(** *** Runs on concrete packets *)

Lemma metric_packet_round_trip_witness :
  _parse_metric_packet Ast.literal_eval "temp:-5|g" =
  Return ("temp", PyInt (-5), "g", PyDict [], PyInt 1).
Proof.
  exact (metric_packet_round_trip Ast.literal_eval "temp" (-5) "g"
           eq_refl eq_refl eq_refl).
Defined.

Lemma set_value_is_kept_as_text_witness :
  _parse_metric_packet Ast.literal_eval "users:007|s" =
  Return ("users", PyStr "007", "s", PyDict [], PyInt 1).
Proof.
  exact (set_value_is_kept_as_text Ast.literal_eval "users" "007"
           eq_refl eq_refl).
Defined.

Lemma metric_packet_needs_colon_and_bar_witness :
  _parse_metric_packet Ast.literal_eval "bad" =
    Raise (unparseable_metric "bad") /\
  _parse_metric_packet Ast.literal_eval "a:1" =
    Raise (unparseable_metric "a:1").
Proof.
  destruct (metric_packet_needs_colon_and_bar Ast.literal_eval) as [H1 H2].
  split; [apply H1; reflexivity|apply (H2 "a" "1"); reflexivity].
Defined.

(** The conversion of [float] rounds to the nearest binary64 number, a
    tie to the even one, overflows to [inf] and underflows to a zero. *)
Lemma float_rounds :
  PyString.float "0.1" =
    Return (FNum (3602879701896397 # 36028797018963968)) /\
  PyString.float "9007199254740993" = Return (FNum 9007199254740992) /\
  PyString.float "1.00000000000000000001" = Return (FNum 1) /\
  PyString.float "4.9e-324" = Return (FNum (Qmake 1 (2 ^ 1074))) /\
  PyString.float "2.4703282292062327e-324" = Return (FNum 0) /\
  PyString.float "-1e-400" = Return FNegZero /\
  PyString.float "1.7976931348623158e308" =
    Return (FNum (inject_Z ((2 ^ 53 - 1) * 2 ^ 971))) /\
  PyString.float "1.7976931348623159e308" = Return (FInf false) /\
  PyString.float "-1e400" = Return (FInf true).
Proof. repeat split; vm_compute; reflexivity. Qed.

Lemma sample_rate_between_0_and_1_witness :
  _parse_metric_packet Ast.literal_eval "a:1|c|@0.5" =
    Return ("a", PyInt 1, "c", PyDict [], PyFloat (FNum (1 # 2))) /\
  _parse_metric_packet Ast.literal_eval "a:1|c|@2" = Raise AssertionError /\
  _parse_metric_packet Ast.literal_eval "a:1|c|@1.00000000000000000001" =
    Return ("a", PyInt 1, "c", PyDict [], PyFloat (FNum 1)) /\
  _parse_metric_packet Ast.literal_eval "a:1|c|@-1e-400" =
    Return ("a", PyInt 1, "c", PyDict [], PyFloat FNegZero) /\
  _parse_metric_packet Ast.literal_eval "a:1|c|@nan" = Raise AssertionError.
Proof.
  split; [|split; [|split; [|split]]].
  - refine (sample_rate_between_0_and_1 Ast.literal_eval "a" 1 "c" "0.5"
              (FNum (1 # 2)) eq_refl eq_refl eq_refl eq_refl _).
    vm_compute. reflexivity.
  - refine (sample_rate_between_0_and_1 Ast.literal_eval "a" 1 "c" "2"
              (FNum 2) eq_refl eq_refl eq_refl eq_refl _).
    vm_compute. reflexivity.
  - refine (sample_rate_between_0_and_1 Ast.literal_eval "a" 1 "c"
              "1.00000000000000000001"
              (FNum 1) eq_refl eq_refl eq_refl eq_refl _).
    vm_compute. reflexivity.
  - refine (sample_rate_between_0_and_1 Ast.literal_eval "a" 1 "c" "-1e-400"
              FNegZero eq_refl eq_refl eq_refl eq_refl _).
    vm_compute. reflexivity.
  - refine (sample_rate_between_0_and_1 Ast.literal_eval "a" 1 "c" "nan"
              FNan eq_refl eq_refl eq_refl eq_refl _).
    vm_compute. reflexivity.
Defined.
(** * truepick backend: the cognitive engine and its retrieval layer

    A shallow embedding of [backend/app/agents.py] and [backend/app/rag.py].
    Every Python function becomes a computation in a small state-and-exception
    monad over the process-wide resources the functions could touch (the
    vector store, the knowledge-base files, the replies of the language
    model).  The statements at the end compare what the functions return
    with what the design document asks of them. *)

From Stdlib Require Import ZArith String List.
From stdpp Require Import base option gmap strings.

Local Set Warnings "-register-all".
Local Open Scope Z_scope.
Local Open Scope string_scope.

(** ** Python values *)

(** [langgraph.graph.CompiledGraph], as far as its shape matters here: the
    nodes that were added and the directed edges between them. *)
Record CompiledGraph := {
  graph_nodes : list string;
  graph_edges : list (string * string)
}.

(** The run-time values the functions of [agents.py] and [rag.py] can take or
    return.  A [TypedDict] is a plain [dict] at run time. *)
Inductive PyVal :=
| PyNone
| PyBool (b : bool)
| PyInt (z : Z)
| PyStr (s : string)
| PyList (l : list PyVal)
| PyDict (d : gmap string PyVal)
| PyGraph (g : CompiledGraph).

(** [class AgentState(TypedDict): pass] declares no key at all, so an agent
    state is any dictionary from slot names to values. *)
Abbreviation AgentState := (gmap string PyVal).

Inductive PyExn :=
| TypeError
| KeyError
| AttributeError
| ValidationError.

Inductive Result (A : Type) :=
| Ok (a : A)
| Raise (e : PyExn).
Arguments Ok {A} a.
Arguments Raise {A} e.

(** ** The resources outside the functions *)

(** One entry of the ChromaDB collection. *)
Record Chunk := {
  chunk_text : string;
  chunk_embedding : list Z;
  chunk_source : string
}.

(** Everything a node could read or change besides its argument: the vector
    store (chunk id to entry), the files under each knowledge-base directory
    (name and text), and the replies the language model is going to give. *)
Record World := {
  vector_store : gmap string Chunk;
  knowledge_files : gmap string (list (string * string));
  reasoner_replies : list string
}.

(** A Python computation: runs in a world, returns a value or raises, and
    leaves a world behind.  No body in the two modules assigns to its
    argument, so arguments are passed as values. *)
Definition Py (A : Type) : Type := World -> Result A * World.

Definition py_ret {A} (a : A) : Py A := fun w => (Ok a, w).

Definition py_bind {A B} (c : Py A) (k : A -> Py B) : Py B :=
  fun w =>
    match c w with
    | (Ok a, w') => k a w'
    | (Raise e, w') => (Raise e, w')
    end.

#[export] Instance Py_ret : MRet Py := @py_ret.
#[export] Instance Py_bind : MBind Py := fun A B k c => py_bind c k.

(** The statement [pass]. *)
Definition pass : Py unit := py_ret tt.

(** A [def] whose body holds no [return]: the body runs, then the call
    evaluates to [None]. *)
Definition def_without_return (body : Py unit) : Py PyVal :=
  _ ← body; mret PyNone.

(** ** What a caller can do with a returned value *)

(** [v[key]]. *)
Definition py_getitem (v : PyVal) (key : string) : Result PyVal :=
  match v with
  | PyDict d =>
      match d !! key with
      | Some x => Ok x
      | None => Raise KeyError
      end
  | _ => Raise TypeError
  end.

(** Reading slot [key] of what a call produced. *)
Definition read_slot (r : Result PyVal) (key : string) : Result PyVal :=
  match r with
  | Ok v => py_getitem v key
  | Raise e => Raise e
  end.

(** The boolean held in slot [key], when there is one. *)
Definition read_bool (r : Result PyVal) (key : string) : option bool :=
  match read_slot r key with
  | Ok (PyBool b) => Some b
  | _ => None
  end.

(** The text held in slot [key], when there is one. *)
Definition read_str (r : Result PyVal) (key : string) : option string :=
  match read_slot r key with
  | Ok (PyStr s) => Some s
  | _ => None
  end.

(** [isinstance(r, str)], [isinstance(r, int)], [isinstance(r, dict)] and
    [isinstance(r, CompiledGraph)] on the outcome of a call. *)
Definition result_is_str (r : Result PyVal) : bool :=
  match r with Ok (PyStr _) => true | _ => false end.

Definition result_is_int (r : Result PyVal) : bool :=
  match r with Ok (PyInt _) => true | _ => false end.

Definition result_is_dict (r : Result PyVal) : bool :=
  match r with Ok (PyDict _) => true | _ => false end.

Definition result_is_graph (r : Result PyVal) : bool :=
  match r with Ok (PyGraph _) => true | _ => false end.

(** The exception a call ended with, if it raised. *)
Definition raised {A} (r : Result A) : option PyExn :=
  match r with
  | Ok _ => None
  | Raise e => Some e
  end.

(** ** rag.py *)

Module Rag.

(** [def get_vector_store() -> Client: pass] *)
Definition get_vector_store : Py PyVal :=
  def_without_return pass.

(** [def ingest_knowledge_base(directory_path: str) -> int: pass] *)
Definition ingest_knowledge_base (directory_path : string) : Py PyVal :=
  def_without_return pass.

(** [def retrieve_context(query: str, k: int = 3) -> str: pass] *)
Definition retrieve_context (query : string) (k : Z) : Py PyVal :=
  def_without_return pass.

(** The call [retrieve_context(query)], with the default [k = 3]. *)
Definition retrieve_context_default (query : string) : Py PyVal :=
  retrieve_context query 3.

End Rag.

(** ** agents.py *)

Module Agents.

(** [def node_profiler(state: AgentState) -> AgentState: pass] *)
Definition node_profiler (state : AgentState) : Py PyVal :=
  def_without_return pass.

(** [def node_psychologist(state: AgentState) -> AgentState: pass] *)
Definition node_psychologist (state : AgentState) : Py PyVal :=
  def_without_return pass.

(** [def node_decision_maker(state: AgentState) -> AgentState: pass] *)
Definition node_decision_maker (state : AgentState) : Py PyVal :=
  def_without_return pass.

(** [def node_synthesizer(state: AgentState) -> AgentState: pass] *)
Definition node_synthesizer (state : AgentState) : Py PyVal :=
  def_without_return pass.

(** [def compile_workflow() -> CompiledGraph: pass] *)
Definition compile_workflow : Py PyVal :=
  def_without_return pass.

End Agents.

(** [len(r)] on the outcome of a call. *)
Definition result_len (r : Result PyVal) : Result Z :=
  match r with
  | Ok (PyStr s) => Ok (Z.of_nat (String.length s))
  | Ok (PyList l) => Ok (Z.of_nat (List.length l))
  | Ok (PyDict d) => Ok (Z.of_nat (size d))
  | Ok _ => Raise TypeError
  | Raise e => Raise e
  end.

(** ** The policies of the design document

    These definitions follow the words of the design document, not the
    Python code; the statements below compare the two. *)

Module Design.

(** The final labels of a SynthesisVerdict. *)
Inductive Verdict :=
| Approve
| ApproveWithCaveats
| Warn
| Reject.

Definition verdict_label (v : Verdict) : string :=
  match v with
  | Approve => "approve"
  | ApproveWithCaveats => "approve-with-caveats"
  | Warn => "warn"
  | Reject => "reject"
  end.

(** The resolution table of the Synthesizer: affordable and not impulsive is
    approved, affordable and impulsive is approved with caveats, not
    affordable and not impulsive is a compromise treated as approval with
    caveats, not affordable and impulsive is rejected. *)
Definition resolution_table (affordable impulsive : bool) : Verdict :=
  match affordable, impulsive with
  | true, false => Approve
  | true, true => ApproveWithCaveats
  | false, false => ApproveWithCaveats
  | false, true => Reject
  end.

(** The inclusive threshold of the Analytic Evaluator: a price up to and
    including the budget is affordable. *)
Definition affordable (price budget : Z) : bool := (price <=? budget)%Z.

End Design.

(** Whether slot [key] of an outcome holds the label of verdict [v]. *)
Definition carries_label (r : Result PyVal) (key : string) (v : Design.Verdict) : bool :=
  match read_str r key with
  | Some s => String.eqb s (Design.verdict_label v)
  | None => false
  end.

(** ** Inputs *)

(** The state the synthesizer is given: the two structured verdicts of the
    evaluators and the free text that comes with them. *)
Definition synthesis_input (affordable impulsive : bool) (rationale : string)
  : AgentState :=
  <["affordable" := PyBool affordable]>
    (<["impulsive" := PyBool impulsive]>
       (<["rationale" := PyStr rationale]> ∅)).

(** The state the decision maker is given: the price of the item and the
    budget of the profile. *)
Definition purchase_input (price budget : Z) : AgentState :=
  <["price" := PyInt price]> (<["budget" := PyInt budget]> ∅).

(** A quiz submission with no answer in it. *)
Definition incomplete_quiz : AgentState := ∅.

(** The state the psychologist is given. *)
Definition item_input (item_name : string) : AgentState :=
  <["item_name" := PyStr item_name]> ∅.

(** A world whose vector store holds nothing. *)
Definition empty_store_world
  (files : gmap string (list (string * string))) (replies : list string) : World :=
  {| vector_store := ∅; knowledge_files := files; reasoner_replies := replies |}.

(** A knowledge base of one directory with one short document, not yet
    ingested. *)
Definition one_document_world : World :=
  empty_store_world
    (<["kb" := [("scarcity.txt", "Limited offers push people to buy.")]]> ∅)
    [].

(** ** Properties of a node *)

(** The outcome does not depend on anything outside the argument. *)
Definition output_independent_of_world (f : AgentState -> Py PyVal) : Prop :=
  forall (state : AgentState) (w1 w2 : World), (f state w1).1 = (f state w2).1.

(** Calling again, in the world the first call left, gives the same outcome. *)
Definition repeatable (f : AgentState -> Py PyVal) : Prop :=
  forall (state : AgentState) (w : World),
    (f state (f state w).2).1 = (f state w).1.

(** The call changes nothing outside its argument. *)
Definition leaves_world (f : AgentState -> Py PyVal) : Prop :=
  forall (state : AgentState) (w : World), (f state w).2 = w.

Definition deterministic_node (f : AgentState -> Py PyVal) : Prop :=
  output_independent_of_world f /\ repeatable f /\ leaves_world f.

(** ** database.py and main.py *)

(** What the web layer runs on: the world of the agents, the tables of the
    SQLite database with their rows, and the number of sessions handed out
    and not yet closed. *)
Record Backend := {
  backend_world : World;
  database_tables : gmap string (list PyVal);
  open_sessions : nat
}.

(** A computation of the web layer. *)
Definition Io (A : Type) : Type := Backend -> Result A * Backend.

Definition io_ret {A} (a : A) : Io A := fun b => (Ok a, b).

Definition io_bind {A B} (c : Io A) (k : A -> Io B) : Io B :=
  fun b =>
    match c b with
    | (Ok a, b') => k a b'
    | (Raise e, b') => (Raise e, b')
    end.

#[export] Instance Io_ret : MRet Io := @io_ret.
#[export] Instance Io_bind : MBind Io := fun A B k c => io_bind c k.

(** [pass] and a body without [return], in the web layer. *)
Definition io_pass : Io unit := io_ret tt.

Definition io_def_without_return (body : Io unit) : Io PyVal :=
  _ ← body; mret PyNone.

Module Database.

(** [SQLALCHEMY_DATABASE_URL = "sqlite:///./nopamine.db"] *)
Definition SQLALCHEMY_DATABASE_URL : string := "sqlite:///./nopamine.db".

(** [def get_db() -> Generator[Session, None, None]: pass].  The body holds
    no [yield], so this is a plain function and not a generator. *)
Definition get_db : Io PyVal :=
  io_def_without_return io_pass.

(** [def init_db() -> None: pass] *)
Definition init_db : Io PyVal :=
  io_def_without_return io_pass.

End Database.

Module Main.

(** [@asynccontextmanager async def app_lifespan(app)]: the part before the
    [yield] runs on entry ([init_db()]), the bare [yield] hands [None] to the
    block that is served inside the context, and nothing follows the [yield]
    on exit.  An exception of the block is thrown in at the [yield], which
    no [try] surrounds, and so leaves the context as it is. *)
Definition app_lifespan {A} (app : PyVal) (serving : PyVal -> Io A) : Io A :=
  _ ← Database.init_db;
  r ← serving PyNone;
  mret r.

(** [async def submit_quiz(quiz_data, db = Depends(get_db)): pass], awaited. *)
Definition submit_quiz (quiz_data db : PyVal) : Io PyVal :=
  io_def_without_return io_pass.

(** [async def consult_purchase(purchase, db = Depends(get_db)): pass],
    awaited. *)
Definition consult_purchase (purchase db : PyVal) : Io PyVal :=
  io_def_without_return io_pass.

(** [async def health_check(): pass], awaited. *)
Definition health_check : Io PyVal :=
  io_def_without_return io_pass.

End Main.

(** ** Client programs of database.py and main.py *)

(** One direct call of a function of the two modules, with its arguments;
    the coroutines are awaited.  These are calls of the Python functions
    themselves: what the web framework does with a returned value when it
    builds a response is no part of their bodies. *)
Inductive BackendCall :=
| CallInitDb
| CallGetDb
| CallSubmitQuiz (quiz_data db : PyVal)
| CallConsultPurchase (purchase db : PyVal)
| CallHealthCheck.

★ ★ ★ ★

§ What to do
Everything above from the line containing "match r with Ok (PyDict" down to the line containing "(Z.of_nat (String.length s))" should be copied exactly, both end lines included, and nothing else.

§ Written answer
  match r with Ok (PyDict _) => true | _ => false end.

Definition result_is_graph (r : Result PyVal) : bool :=
  match r with Ok (PyGraph _) => true | _ => false end.

(** The exception a call ended with, if it raised. *)
Definition raised {A} (r : Result A) : option PyExn :=
  match r with
  | Ok _ => None
  | Raise e => Some e
  end.

(** ** rag.py *)

Module Rag.

(** [def get_vector_store() -> Client: pass] *)
Definition get_vector_store : Py PyVal :=
  def_without_return pass.

(** [def ingest_knowledge_base(directory_path: str) -> int: pass] *)
Definition ingest_knowledge_base (directory_path : string) : Py PyVal :=
  def_without_return pass.

(** [def retrieve_context(query: str, k: int = 3) -> str: pass] *)
Definition retrieve_context (query : string) (k : Z) : Py PyVal :=
  def_without_return pass.

(** The call [retrieve_context(query)], with the default [k = 3]. *)
Definition retrieve_context_default (query : string) : Py PyVal :=
  retrieve_context query 3.

End Rag.

(** ** agents.py *)

Module Agents.

(** [def node_profiler(state: AgentState) -> AgentState: pass] *)
Definition node_profiler (state : AgentState) : Py PyVal :=
  def_without_return pass.

(** [def node_psychologist(state: AgentState) -> AgentState: pass] *)
Definition node_psychologist (state : AgentState) : Py PyVal :=
  def_without_return pass.

(** [def node_decision_maker(state: AgentState) -> AgentState: pass] *)
Definition node_decision_maker (state : AgentState) : Py PyVal :=
  def_without_return pass.

(** [def node_synthesizer(state: AgentState) -> AgentState: pass] *)
Definition node_synthesizer (state : AgentState) : Py PyVal :=
  def_without_return pass.

(** [def compile_workflow() -> CompiledGraph: pass] *)
Definition compile_workflow : Py PyVal :=
  def_without_return pass.

End Agents.

(** [len(r)] on the outcome of a call. *)
Definition result_len (r : Result PyVal) : Result Z :=
  match r with
  | Ok (PyStr s) => Ok (Z.of_nat (String.length s))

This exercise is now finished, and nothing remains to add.